**Required work**
Copy, from the data below, every line that has "unfold" in it.

**Data records**
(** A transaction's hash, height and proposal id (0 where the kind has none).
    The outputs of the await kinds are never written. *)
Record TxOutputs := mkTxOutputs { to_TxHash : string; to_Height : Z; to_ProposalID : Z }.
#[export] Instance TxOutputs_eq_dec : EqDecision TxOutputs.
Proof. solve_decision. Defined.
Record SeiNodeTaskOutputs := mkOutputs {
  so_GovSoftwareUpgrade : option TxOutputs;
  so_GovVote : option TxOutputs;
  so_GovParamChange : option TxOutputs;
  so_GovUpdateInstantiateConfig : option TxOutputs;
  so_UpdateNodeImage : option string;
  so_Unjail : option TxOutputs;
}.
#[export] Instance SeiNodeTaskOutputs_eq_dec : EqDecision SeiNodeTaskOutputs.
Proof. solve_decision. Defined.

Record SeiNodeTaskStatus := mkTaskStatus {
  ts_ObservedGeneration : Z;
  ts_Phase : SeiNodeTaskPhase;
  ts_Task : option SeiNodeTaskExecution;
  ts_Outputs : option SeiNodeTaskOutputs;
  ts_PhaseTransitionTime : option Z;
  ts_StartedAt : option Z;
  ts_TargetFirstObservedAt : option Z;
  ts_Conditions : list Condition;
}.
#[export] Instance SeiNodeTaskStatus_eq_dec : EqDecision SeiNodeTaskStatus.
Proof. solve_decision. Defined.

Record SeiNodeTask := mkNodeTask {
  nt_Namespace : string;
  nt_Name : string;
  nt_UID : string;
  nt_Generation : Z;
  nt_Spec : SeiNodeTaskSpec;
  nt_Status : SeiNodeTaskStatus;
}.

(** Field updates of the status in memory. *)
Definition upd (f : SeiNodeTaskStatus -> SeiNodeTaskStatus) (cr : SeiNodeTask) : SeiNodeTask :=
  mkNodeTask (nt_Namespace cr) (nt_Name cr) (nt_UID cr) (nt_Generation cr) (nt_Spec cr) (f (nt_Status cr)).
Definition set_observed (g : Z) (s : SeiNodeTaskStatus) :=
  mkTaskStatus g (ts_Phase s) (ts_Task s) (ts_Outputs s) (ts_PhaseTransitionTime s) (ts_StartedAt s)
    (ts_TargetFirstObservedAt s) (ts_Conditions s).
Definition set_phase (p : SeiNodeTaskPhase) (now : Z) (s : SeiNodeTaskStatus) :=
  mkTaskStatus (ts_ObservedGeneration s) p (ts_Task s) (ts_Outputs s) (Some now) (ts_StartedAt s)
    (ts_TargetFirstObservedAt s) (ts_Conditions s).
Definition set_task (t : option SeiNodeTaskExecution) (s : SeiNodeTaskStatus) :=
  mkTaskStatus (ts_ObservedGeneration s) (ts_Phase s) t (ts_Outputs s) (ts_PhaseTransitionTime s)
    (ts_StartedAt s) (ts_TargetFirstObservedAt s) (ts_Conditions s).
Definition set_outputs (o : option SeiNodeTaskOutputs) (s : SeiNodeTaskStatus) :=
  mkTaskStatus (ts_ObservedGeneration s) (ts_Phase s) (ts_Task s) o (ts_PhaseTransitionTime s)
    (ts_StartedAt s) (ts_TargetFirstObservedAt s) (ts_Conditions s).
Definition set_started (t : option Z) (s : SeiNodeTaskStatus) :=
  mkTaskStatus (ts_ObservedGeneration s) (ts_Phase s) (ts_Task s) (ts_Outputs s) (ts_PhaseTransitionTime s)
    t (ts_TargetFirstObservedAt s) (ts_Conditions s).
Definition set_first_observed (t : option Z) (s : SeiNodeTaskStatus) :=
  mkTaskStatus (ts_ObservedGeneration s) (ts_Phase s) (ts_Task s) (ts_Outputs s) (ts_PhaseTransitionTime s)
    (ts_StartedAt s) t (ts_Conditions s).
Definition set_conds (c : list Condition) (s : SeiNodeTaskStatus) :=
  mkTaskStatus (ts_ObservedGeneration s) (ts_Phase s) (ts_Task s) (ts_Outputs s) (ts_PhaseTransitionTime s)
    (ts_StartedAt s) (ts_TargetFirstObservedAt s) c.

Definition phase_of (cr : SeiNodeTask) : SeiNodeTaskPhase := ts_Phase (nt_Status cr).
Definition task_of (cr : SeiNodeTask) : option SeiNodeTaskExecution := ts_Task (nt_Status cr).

...

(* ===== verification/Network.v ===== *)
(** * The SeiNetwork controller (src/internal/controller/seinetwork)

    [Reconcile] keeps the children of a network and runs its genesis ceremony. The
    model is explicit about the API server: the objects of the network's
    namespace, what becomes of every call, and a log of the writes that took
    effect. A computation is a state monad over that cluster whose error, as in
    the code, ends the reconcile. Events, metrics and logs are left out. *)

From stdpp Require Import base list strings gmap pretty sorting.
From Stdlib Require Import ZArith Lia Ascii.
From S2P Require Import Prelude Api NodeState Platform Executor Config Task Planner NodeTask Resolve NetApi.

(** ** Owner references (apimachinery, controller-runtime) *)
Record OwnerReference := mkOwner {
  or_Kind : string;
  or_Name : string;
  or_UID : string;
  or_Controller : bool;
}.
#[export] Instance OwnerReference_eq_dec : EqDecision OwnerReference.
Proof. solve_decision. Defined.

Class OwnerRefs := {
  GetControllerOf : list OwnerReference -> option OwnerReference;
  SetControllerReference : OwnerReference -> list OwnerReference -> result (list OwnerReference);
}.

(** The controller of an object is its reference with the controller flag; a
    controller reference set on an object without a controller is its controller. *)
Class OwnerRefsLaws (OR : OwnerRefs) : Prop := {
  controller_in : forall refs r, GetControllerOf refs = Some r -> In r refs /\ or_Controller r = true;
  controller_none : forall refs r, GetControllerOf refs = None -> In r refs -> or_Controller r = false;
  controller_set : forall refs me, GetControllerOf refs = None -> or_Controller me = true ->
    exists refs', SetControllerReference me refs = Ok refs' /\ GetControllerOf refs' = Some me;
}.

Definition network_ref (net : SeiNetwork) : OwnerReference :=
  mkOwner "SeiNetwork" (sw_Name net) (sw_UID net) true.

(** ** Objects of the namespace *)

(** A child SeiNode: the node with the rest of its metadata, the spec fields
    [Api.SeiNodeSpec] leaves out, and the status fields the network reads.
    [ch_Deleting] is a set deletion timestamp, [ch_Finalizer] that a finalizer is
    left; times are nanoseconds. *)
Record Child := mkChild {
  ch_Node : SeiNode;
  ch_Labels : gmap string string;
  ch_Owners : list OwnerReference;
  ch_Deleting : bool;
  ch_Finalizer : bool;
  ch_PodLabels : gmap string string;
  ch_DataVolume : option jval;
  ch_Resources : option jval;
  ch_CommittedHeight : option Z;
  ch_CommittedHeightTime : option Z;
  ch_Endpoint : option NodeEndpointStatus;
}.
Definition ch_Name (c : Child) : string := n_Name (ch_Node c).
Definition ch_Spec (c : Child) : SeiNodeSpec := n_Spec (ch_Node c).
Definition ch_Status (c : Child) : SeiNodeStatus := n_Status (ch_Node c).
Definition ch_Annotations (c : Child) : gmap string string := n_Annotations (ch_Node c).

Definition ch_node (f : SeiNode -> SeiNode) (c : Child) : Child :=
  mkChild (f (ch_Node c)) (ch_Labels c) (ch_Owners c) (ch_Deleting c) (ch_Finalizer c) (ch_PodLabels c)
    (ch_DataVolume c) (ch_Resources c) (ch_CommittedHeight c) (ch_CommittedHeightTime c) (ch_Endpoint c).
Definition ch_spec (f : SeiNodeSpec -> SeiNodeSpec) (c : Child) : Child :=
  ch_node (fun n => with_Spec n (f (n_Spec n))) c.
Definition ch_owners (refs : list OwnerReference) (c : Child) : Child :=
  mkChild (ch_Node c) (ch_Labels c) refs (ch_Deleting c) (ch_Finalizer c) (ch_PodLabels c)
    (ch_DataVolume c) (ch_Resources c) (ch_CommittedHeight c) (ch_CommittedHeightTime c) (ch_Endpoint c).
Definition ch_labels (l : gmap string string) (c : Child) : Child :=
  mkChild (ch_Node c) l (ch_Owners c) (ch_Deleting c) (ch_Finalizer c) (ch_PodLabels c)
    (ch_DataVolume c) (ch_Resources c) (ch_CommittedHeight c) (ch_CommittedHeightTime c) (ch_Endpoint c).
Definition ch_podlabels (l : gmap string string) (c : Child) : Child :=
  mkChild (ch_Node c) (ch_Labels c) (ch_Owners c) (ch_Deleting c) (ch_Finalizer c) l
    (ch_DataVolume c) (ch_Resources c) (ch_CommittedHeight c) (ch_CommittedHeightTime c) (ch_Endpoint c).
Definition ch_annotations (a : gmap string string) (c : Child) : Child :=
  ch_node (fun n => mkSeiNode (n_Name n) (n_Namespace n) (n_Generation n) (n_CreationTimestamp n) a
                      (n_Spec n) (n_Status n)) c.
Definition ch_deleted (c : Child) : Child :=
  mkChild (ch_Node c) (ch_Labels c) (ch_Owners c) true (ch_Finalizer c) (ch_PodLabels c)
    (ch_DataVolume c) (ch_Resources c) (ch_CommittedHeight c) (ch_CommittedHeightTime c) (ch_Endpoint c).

...

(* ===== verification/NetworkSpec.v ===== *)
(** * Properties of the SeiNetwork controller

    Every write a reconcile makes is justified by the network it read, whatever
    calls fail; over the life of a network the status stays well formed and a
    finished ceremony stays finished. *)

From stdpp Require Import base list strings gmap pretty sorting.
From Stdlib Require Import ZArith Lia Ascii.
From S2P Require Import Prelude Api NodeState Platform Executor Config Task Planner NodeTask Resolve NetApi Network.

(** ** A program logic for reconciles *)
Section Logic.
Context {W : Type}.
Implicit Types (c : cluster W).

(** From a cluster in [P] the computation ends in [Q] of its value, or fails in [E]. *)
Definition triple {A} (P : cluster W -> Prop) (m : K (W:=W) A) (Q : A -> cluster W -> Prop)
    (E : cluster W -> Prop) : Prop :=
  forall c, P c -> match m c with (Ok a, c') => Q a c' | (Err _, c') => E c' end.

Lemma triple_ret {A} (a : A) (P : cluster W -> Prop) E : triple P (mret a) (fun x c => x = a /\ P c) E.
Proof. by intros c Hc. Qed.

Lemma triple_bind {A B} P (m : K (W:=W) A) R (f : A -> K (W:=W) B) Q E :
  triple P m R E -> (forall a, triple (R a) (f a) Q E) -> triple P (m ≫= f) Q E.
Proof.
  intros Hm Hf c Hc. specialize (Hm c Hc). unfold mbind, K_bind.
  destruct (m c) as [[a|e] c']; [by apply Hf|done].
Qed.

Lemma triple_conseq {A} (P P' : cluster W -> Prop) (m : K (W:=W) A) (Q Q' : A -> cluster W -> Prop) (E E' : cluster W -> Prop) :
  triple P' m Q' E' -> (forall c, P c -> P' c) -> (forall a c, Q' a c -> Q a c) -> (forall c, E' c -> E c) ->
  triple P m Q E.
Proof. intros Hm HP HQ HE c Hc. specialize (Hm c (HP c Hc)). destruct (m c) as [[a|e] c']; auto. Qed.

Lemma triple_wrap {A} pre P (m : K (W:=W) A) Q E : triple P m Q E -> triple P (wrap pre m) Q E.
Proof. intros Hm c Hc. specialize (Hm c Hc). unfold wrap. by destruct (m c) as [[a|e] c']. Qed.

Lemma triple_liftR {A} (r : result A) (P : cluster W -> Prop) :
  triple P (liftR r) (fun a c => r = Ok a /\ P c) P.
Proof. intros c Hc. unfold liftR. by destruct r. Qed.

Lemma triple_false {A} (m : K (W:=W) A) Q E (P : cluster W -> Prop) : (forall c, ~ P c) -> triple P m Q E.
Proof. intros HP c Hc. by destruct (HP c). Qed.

**Your response**
  intros Hm Hf c Hc. specialize (Hm c Hc). unfold mbind, K_bind.
Proof. intros Hm c Hc. specialize (Hm c Hc). unfold wrap. by destruct (m c) as [[a|e] c']. Qed.
Proof. intros c Hc. unfold liftR. by destruct r. Qed.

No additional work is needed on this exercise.